### Description of the task
Look below for the line containing "(** [16000 *"; from there through the line containing "(** Body of", both lines included, please set down each line exactly and nothing else.

[Stored data entries]
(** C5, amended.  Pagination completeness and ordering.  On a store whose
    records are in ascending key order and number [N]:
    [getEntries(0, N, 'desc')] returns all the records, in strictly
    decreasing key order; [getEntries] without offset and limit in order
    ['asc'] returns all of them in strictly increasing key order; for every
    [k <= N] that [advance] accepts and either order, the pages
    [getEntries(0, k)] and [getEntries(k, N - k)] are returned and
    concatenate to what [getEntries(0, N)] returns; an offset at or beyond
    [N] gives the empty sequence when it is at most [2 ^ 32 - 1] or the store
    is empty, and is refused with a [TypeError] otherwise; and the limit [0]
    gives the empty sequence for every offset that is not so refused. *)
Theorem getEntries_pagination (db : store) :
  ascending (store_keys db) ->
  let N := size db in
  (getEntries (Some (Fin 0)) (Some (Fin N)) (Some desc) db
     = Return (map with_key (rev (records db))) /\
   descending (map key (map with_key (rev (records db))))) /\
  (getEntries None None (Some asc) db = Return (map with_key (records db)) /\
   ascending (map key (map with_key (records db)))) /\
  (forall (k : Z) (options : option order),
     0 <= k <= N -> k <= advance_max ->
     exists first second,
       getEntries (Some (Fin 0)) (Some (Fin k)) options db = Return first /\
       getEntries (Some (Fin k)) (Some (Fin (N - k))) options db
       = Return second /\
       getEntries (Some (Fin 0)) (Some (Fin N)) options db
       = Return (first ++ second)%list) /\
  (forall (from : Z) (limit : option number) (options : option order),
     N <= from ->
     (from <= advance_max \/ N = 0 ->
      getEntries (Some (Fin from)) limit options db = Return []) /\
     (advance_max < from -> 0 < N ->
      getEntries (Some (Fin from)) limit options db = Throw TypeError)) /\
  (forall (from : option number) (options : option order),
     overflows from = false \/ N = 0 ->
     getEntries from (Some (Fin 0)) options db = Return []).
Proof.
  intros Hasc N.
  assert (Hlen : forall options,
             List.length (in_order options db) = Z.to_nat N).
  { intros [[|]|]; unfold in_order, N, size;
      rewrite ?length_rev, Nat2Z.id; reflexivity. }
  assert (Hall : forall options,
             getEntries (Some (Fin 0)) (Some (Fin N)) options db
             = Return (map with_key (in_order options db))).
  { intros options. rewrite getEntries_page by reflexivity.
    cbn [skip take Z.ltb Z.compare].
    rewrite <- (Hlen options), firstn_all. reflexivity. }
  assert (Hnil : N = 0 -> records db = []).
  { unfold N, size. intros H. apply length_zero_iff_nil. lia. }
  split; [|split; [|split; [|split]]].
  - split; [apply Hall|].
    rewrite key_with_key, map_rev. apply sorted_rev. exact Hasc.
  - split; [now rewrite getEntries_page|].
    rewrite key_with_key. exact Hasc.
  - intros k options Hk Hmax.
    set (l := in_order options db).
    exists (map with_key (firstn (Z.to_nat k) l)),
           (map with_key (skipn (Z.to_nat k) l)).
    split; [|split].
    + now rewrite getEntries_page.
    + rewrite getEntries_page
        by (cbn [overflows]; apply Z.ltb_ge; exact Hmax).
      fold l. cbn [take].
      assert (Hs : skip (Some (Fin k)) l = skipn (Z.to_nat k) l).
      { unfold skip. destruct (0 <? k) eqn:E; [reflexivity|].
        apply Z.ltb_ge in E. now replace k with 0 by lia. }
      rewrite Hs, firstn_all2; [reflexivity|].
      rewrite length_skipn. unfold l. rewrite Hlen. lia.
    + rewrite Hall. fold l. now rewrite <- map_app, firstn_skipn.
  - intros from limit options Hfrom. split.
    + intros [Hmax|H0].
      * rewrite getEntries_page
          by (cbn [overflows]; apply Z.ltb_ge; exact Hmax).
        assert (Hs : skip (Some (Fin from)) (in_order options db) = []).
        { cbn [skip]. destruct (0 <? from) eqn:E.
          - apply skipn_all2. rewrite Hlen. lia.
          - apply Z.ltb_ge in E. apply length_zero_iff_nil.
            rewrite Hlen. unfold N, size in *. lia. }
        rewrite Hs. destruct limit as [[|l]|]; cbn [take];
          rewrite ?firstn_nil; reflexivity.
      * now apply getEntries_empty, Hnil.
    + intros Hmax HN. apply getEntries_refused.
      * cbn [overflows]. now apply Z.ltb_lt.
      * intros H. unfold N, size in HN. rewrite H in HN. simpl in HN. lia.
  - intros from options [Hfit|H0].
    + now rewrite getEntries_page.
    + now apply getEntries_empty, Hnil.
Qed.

* * *

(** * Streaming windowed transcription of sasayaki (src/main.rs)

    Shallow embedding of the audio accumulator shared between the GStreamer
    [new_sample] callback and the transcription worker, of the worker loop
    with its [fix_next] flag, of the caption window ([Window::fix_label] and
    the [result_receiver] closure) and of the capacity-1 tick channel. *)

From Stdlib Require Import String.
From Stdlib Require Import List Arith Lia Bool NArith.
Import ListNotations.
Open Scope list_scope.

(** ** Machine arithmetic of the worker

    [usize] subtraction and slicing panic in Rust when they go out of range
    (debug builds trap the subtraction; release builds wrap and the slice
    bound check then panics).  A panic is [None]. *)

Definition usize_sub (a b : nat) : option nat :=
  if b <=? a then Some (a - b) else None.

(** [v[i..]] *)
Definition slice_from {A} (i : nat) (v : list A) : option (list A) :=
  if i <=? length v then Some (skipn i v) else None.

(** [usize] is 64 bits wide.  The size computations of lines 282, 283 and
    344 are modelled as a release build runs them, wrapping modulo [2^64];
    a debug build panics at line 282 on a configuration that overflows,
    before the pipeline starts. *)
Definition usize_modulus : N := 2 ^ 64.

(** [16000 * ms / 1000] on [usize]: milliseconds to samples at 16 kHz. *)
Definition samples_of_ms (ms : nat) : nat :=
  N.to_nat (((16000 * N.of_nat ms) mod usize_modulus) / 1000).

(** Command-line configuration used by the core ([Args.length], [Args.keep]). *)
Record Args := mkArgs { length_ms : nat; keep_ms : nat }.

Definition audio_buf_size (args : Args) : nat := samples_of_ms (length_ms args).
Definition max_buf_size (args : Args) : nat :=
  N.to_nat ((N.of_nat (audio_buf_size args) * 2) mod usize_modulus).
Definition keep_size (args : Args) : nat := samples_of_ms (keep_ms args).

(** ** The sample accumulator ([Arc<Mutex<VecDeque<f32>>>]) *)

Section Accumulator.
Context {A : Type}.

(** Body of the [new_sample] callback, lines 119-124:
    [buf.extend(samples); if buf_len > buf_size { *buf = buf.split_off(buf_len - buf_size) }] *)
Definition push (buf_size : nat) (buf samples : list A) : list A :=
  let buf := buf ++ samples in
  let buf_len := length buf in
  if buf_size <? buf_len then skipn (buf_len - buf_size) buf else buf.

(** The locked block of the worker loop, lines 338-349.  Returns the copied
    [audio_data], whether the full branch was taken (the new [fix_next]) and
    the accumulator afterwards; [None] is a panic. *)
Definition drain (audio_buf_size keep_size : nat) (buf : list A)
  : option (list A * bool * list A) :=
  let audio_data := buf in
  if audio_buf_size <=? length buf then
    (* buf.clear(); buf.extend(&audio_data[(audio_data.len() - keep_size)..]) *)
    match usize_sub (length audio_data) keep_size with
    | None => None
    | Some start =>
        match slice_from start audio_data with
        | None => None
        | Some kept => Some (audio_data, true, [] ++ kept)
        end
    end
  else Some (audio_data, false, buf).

### Expected output
(** [16000 * ms / 1000] on [usize]: milliseconds to samples at 16 kHz. *)
Definition samples_of_ms (ms : nat) : nat :=
  N.to_nat (((16000 * N.of_nat ms) mod usize_modulus) / 1000).

(** Command-line configuration used by the core ([Args.length], [Args.keep]). *)
Record Args := mkArgs { length_ms : nat; keep_ms : nat }.

Definition audio_buf_size (args : Args) : nat := samples_of_ms (length_ms args).
Definition max_buf_size (args : Args) : nat :=
  N.to_nat ((N.of_nat (audio_buf_size args) * 2) mod usize_modulus).
Definition keep_size (args : Args) : nat := samples_of_ms (keep_ms args).

(** ** The sample accumulator ([Arc<Mutex<VecDeque<f32>>>]) *)

Section Accumulator.
Context {A : Type}.

(** Body of the [new_sample] callback, lines 119-124:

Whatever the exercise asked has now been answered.